This study outlines a method for transforming Staphylococcus aureus using chloramphenicol-resistant DNA. The process involves nutrient stress to enhance competence, allowing the bacterium to internalize foreign DNA and integrate it into its chromosome.
Take an S. aureus culture sensitive to the antibiotic chloramphenicol.
Centrifuge to pellet the bacteria and remove the supernatant.
Transfer the pellet to a tube containing nutrient-limiting media and incubate. Nutrient stress enhances competence-the bacterium’s ability to internalize foreign DNA.
Centrifuge again and remove the supernatant. Resuspend the pellet in fresh nutrient-limiting media.
Next, add DNA extracted from an S. aureus strain carrying a chloramphenicol-resistant gene. Incubate.
The DNA-uptake machinery processes the DNA into a single strand and translocates it to the cytoplasm, where it integrates into the bacterial chromosome.
Centrifuge and remove the supernatant. Resuspend the pellet in nutrient-rich media.
Transfer the suspension into molten nutrient-rich agar containing chloramphenicol.
Pour the mixture into a dish and incubate.
The growth of chloramphenicol-resistant colonies indicates successful DNA uptake.
Culture the recipient cell overnight, in five milliliters of TSB at 37 degrees celsius with shaking. The following morning, transfer 0.5 milliliters of the overnight culture into a 1.5 milliliter tube.
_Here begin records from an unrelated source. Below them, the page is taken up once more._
(** * cloud-prepare, Azure provider: internal security group and reporting

    A shallow embedding of [pkg/azure/azure.go] and
    [pkg/azure/securitygroups.go].  The Go code is a straight line of calls
    into the Azure network SDK and into an [api.Reporter]; the embedding
    threads one state through them: the world the SDK talks to, the list of
    SDK calls that the functions of [securitygroups.go] have issued so far,
    and the list of reports the reporter has received.  Where the order
    between reports, steps and calls matters, the same code runs over a
    single journal of events ([Chronicle]); forgetting the order of the
    journal gives back the two lists. *)

From Stdlib Require Import ZArith NArith String List Lia DecimalString.
From stdpp Require Import base gmap strings list.

Local Open Scope string_scope.
Local Open Scope list_scope.
Local Open Scope Z_scope.

(** ** Constants of [azure.go] *)

Definition internalSecurityGroupSuffix : string := "-nsg".
Definition externalSecurityGroupSuffix : string := "-submariner-external-sg".
Definition internalSecurityRulePrefix : string := "Submariner-Internal-".
Definition inboundRulePrefix : string := "Submariner-Inbound-".
Definition forntendIPConfigurationName : string := "public-lb-ip-v4".
Definition allNetworkCIDR : string := "0.0.0.0/0".
Definition basePriority : Z := 100.

(** ** Go primitives used by the code *)

(** [int32(x)]: conversion of a Go [int] to [int32] keeps the low 32 bits,
    read as a two's complement number. *)
Definition int32 (x : Z) : Z := (x + 2^31) mod 2^32 - 2^31.

(** [strconv.Itoa(int(port))] for an unsigned port number. *)
Definition Itoa (n : N) : string := NilEmpty.string_of_uint (N.to_uint n).

(** [strings.Join]: empty for no element, otherwise the first element and
    then, for each further element, the separator and the element. *)
Definition Join (elems : list string) (sep : string) : string :=
  match elems with
  | [] => ""
  | e0 :: rest => fold_left (fun b s => b +:+ sep +:+ s) rest e0
  end.

(** A [for i, x := range xs] loop over a slice, threading the loop state. *)
Fixpoint range_loop {A S : Type} (body : Z -> A -> S -> S)
    (i : Z) (xs : list A) (s : S) : S :=
  match xs with
  | [] => s
  | x :: xs' => range_loop body (i + 1) xs' (body i x s)
  end.

(** ** Data: the [api] package and the SDK's [network] package *)

(** Modelled from the spec: [api.PortSpec] and
    [api.PrepareForSubmarinerInput] are declared in [pkg/api], which is not
    among the sources.  Their fields are the ones the code reads:
    [port.Port], passed where a [uint16] is expected, [port.Protocol], passed
    where a [string] is, and [input.InternalPorts], a slice of port specs. *)
Record PortSpec := { Port : N; Protocol : string }.
Record PrepareForSubmarinerInput := { InternalPorts : list PortSpec }.

Inductive SecurityRuleAccess := SecurityRuleAccessAllow | SecurityRuleAccessDeny.
Inductive SecurityRuleDirection :=
  SecurityRuleDirectionInbound | SecurityRuleDirectionOutbound.

(** [network.SecurityRule] with its [SecurityRulePropertiesFormat] block;
    a Go pointer field is an [option]. *)
Record SecurityRule := {
  sr_Name : option string;
  sr_Protocol : string;
  sr_SourcePortRange : option string;
  sr_DestinationPortRange : option string;
  sr_SourceAddressPrefix : option string;
  sr_DestinationAddressPrefix : option string;
  sr_Access : SecurityRuleAccess;
  sr_Direction : SecurityRuleDirection;
  sr_Priority : option Z }.

Record Subnet := { sn_ID : option string; sn_Name : option string }.

(** [network.SecurityGroup].  The fields of the embedded
    [SecurityGroupPropertiesFormat] are kept in the same record: every group
    the code builds, and every group the service returns, carries that
    block. *)
Record SecurityGroup := {
  sg_Name : option string;
  sg_Location : option string;
  sg_SecurityRules : option (list SecurityRule);
  sg_Subnets : option (list Subnet) }.

(** [CloudInfo]; the [Authorizer] and [K8sClient] handles play no part in
    the functions below. *)
Record CloudInfo := {
  SubscriptionID : string;
  InfraID : string;
  Region : string;
  BaseGroupName : string }.

(** ** Errors and messages

    Format strings are kept together with their arguments, so that no
    rendering of [%q] or [%v] has to be chosen. *)
Inductive value :=
  | VString (s : string)
  | VError (e : error)
  | VSubnet (p : Subnet)
  | VSubnets (p : option (list Subnet))
with error :=
  | SDKError (status : Z) (detail : string)
  | Wrapf (cause : error) (format : string) (args : list value)
  | WithMessage (cause : error) (message : string).

(** [errors.Wrapf] and [errors.WithMessage] return [nil] for a [nil] error. *)
Definition errors_Wrapf (err : option error) (format : string)
    (args : list value) : option error :=
  match err with
  | None => None
  | Some e => Some (Wrapf e format args)
  end.

Definition errors_WithMessage (err : option error) (message : string)
    : option error :=
  match err with
  | None => None
  | Some e => Some (WithMessage e message)
  end.

Inductive text :=
  | Literal (s : string)
  | Sprintf (format : string) (args : list value).

(** Modelled from the spec: the [api.Reporter] interface is declared in
    [pkg/api], which is not among the sources.  Its three methods are the
    ones the code calls, [Started] and [Succeeded] with a message and
    arguments, [Failed] with errors; a [Report] is one such call, as the
    reporter receives it. *)
Inductive Report :=
  | Started (message : text) (args : list value)
  | Succeeded (message : text) (args : list value)
  | Failed (errs : list error).

(** A Go result pair [(v, err)]. *)
Inductive result (A : Type) :=
  | Ok (a : A)
  | Err (e : error).
Arguments Ok {A} a.
Arguments Err {A} e.

(** ** The SDK

    The Azure clients are external; the code is modelled over any
    implementation of the five operations it calls, each a function of the
    world [W] on the other side of the API.  [Future] is the handle of a
    long-running operation. *)
Class SDK (W Future : Type) := {
  SecurityGroupsClient_Get :
    string -> string -> string -> W -> result SecurityGroup * W;
  SecurityGroupsClient_CreateOrUpdate :
    string -> string -> SecurityGroup -> W -> result Future * W;
  SecurityGroupsClient_Delete :
    string -> string -> W -> result Future * W;
  Future_WaitForCompletionRef :
    Future -> W -> option error * W;
  SubnetsClient_Get :
    string -> string -> string -> string -> W -> result Subnet * W }.

(** The SDK calls, as a log entry each. *)
Inductive Call (Future : Type) :=
  | CallGet (resourceGroupName networkSecurityGroupName expand : string)
  | CallCreateOrUpdate (resourceGroupName networkSecurityGroupName : string)
      (parameters : SecurityGroup)
  | CallDelete (resourceGroupName networkSecurityGroupName : string)
  | CallWait (future : Future)
  | CallSubnetGet (resourceGroupName virtualNetworkName subnetName expand : string).
Arguments CallGet {Future}.
Arguments CallCreateOrUpdate {Future}.
Arguments CallDelete {Future}.
Arguments CallWait {Future}.
Arguments CallSubnetGet {Future}.

Section Azure.
Context {W Future : Type} {sdk : SDK W Future}.

Record State := {
  world : W;
  calls : list (Call Future);
  reports : list Report }.

(** ** State passing *)
Definition M (A : Type) : Type := State -> A * State.

Definition ret {A : Type} (a : A) : M A := fun s => (a, s).

Definition bind {A B : Type} (m : M A) (k : A -> M B) : M B :=
  fun s => let (a, s') := m s in k a s'.

(** An SDK call: the call is logged, then it acts on the world. *)
Definition sdk_call {A : Type} (c : Call Future) (op : W -> A * W) : M A :=
  fun s =>
    let (a, w') := op (world s) in
    (a, {| world := w'; calls := calls s ++ [c]; reports := reports s |}).

(** A step whose code is elsewhere: it acts on the world; what it calls is
    not known and not logged, and it is not handed the reporter. *)
Definition external {A : Type} (op : W -> A * W) : M A :=
  fun s =>
    let (a, w') := op (world s) in
    (a, {| world := w'; calls := calls s; reports := reports s |}).

Definition report (r : Report) : M unit :=
  fun s =>
    (tt, {| world := world s; calls := calls s; reports := reports s ++ [r] |}).

(** A callee that is not handed the reporter: it acts on the world and its
    calls are logged, but whatever it reports goes to a reporter of its own
    and is not among the reports of this state. *)
Definition unheard {A : Type} (m : M A) : M A :=
  fun s =>
    let (a, s') := m s in
    (a, {| world := world s'; calls := calls s'; reports := reports s |}).

Definition reporter_Started (message : text) (args : list value) : M unit :=
  report (Started message args).
Definition reporter_Succeeded (message : text) (args : list value) : M unit :=
  report (Succeeded message args).
Definition reporter_Failed (errs : list error) : M unit :=
  report (Failed errs).

End Azure.

Arguments State : clear implicits.
Arguments M : clear implicits.

Notation "x <- c1 ;; c2" := (bind c1 (fun x => c2))
  (at level 100, c1 at next level, right associativity).
Notation "c1 ;; c2" := (bind c1 (fun _ => c2))
  (at level 100, right associativity).

(** ** [securitygroups.go] *)

Section SecurityGroups.
Context {W Future : Type} {sdk : SDK W Future}.

Local Abbreviation M := (M W Future).

(** The Go clients are handles on the world; a call through one of them is
    an [sdk_call].  The contexts with their 300 s timeout are not modelled:
    a call that times out is a call that returns an error. *)
Definition Get (resourceGroupName name expand : string) : M (result SecurityGroup) :=
  sdk_call (CallGet resourceGroupName name expand)
    (SecurityGroupsClient_Get resourceGroupName name expand).

Definition CreateOrUpdate (resourceGroupName name : string)
    (parameters : SecurityGroup) : M (result Future) :=
  sdk_call (CallCreateOrUpdate resourceGroupName name parameters)
    (SecurityGroupsClient_CreateOrUpdate resourceGroupName name parameters).

Definition Delete (resourceGroupName name : string) : M (result Future) :=
  sdk_call (CallDelete resourceGroupName name)
    (SecurityGroupsClient_Delete resourceGroupName name).

Definition WaitForCompletionRef (future : Future) : M (option error) :=
  sdk_call (CallWait future) (Future_WaitForCompletionRef future).

Definition Subnets_Get (resourceGroupName virtualNetworkName subnetName
    expand : string) : M (result Subnet) :=
  sdk_call (CallSubnetGet resourceGroupName virtualNetworkName subnetName expand)
    (SubnetsClient_Get resourceGroupName virtualNetworkName subnetName expand).

Definition checkIfSecurityGroupPresent (groupName baseGroupName : string)
    : M bool :=
  r <- Get baseGroupName groupName "" ;;
  ret (match r with Ok _ => true | Err _ => false end).

Definition getSubnet (virtualNetworkName subnetName baseGroupName : string)
    : M (result Subnet) :=
  r <- Subnets_Get baseGroupName virtualNetworkName subnetName "" ;;
  match r with
  | Err err => ret (Err (Wrapf err "error getting the subnet %q" [VError err]))
  | Ok subnet => ret (Ok subnet)
  end.

Definition createSecurityRule (c : CloudInfo) (srcIPPrefix destIPPrefix
    protocol : string) (port : N) (priority : Z) : SecurityRule :=
  {| sr_Name := Some (internalSecurityRulePrefix +:+ protocol +:+ "-" +:+ Itoa port);
     sr_Protocol := protocol;
     sr_DestinationPortRange := Some (Itoa port +:+ "-" +:+ Itoa port);
     sr_SourceAddressPrefix := Some srcIPPrefix;
     sr_DestinationAddressPrefix := Some destIPPrefix;
     sr_SourcePortRange := Some "*";
     sr_Access := SecurityRuleAccessAllow;
     sr_Direction := SecurityRuleDirectionInbound;
     sr_Priority := Some priority |}.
Precipitate the cells by centrifugation. Then suspend the cells with 10 milliliters of CS2 medium in a 50 milliliter tube. Next grow the bacteria at 37 degrees celsius with shaking at 180 rotations per minute for eight hours until the late exponential phase.
Harvest the cells by centrifugation. Discard the supernatant, and resuspend the cells in 10 milliliters of fresh CS2 medium. Add 10 micrograms of purified plasmid or genomic DNA to the cell suspension.
Shake the culture at 180 rotations per minute. Then collect the cells by centrifugation. Resuspend the cells in 10 milliliters of BHI medium.
Mix the cell suspension with 90 milliliters of melted BHI agar supplement With 32 milligrams per liter chloramphenicol, And five micrograms per liter tetracycline in the control experiment. Pour the mixture into the 90 millimeter petri dishes and swiftly cool and allow the agar to solidify. Replicate colonies using toothpicks to plates containing appropriate antibiotics to confirm their resistance characteristics.